[Dataset entries]

(** A call [get_screen(env, device[, h][, w])]: an argument that is left
    out takes its default. *)
Definition get_screen_call (env : Env V) (dev : device) (h w : option Z)
  : result (Tensor V) :=
  get_screen env dev
    (match h with Some v => v | None => h_default end)
    (match w with Some v => v | None => w_default end).

(** The statements after the resize step, for a resized array [r]. *)
Definition after_resize (dev : device) (r : ndarray V) : result (Tensor V) :=
  (k <- torch_Tensor r ;;
   k <- (p <- permute k [2; 1; 0] ;; unsqueeze p 0) ;;
   k <- tensor_to k dev ;;
   Ok k)%py.

End GetScreen.

(** ** Concrete collaborators

    A small instance of the parameters, on integer pixel values, on which
    the function can be run. *)

(** A 2 x 2 RGB frame. *)
Definition sample_frame : ndarray Z :=
  {| a_dtype := dt_uint8;
     a_shape := [2; 2; 3];
     a_data := [10; 20; 30; 40; 50; 60; 70; 80; 90; 100; 110; 120]%Z |}.

(** An environment that renders [sample_frame]. *)
Definition sample_env : Env Z :=
  {| render := fun mode =>
       if String.eqb mode "rgb_array" then Ok sample_frame
       else Err (Raise "NotImplementedError" "render mode") |}.

(** An environment that renders a gray 2 x 2 frame, without a channel
    axis. *)
Definition gray_env : Env Z :=
  {| render := fun _ =>
       Ok {| a_dtype := dt_uint8;
             a_shape := [2; 2];
             a_data := [10; 20; 30; 40]%Z |} |}.

(** An environment that has been closed: rendering raises. *)
Definition closed_env : Env Z :=
  {| render := fun _ => Err (Raise "RuntimeError" "environment is closed") |}.

(** The data of the nearest-neighbour resize of an (H0, W0, C) image to
    (h, w, C); with [aa] every sample is averaged with the next one. *)
Definition nn_data (data : list Z) (H0 W0 C h w : nat) (aa : bool) : list Z :=
  let src n :=
    let y := n / (w * C) in
    let x := (n / C) mod w in
    let c := n mod C in
    ((y * H0 / h) * W0 + x * W0 / w) * C + c in
  let sample n := nth (src n) data 0%Z in
  map (fun n =>
         if aa then ((sample n + sample (n + C)%nat) / 2)%Z else sample n)
      (seq 0 (h * w * C)).

(** Nearest-neighbour resize of a colour image (H0, W0, C) or of a gray
    image (H0, W0). Non-positive targets are refused. *)
Definition nn_resize : resize_fn Z := fun a out aa =>
  let '(h, w) := out in
  if ((h <=? 0) || (w <=? 0))%Z
  then Err (Raise "ValueError" "output shape must be positive")
  else
    let h' := Z.to_nat h in
    let w' := Z.to_nat w in
    match a_shape a with
    | [H0; W0; C] =>
        Ok {| a_dtype := dt_float64;
              a_shape := [h'; w'; C];
              a_data := nn_data (a_data a) H0 W0 C h' w' aa |}
    | [H0; W0] =>
        Ok {| a_dtype := dt_float64;
              a_shape := [h'; w'];
              a_data := nn_data (a_data a) H0 W0 1 h' w' aa |}
    | _ => Err (Raise "ValueError" "expected an image")
    end.

(** A resize that validates nothing: a target of height or width 0 yields an
    array with an empty axis. *)
Definition lax_resize : resize_fn Z := fun a out aa =>
  let '(h, w) := out in
  match a_shape a with
  | [H0; W0; C] =>
      Ok {| a_dtype := dt_float64;
            a_shape := [Z.to_nat h; Z.to_nat w; C];
            a_data := repeat 0%Z (Z.to_nat h * Z.to_nat w * C) |}
  | _ => Err (Raise "ValueError" "expected an image with channels")
  end.

(** No rounding on the integer instance. *)
Definition keep_value : dtype -> Z -> Z := fun _ v => v.

(** A machine with the CPU and one GPU. *)
Definition one_gpu (d : device) : option exn :=
  match d with
  | cpu | cuda 0 => None
  | cuda _ => Some (Raise "RuntimeError" "CUDA error: invalid device ordinal")
  end.


(** The sample libraries: nearest-neighbour resize, no rounding, one GPU. *)
Definition sample_libs : Libraries Z :=
  {| resize := nn_resize; float32_of := keep_value; device_error := one_gpu |}.

(** The same with the resize that validates nothing. *)
Definition lax_libs : Libraries Z :=
  {| resize := lax_resize; float32_of := keep_value; device_error := one_gpu |}.

(** The tensor of the call [get_screen(sample_env, cpu, 1, 2)] under the
    sample libraries: the first row of the frame, as a view of shape
    (1, 3, 2, 1). *)
Definition sample_screen : Tensor Z :=
  {| t_dtype := dt_float32;
     t_device := cpu;
     t_sizes := [1; 3; 2; 1];
     t_strides := [3; 1; 3; 6];
     t_offset := 0;
     t_storage := [10; 20; 30; 40; 50; 60]%Z |}.

(** A tensor of shape (2, 2, 3) holding [sample_frame]. *)
Definition sample_tensor : Tensor Z :=
  {| t_dtype := dt_float32;
     t_device := cpu;
     t_sizes := [2; 2; 3];
     t_strides := [6; 3; 1];
     t_offset := 0;
     t_storage := a_data sample_frame |}.

(** ** Auxiliary facts *)

Unset Implicit Arguments.

Lemma bind_Ok_inv (A B : Type) (c : result A) (k : A -> result B) (b : B) :
  bind c k = Ok b -> exists a, c = Ok a /\ k a = Ok b.
Proof.
  destruct c as [a | e]; simpl; intro H; [eauto | discriminate].
Qed.

(** Inversion of a successful sequence of statements, one step at a time:
    [bind_inv H a Ha] names the value [a] of the first statement and the
    equation [Ha] that gives it, and leaves the rest of the sequence in [H]. *)
Ltac bind_inv H a Ha :=
  apply bind_Ok_inv in H; destruct H as (a & Ha & H).

Lemma in_bounds_rev3 (h w c i j k : nat) :
  in_bounds [c; w; h] [k; j; i] = in_bounds [h; w; c] [i; j; k].
Proof.
  simpl. destruct (i <? h), (j <? w), (k <? c); reflexivity.
Qed.

Lemma flat_index_rev3 (strides : list nat) (i j k : nat) :
  flat_index [nth 2 strides 0; nth 1 strides 0; nth 0 strides 0] [k; j; i]
  = flat_index strides [i; j; k].
Proof.
  destruct strides as [| s0 [| s1 [| s2 [| s3 rest]]]]; simpl; lia.
Qed.

Lemma is_permutation_210 (sizes : list nat) :
  is_permutation (length sizes) [2; 1; 0] = true <-> length sizes = 3.
Proof.
  split.
  - unfold is_permutation. intro H.
    apply andb_true_iff in H. destruct H as [H _].
    apply andb_true_iff in H. destruct H as [H _].
    apply Nat.eqb_eq in H. simpl in H. congruence.
  - intro H. rewrite H. reflexivity.
Qed.

Lemma length3 (A : Type) (l : list A) :
  length l = 3 -> exists a b c, l = [a; b; c].
Proof.
  destruct l as [| a [| b [| c [| d l']]]]; simpl; intro H; try discriminate.
  eauto.
Qed.

Section Properties.
Context {V : Type} {L : Libraries V}.

(** [get_screen] is the render step, the resize step with the smoothing
    filter off, and then the tensor steps. *)
Lemma get_screen_unfold (env : Env V) (dev : device) (h w : Z) :
  get_screen env dev h w
  = (k <- render env "rgb_array" ;;
     k <- resize k (h, w) false ;;
     after_resize dev k)%py.
Proof. reflexivity. Qed.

- **Aim of the exercise**:
Within the entries above, find each line where "that" appears; copy every one.

- **Exercise solution**:
(** A call [get_screen(env, device[, h][, w])]: an argument that is left
(** An environment that renders [sample_frame]. *)
(** An environment that renders a gray 2 x 2 frame, without a channel
(** An environment that has been closed: rendering raises. *)
(** A resize that validates nothing: a target of height or width 0 yields an
(** The same with the resize that validates nothing. *)
    equation [Ha] that gives it, and leaves the rest of the sequence in [H]. *)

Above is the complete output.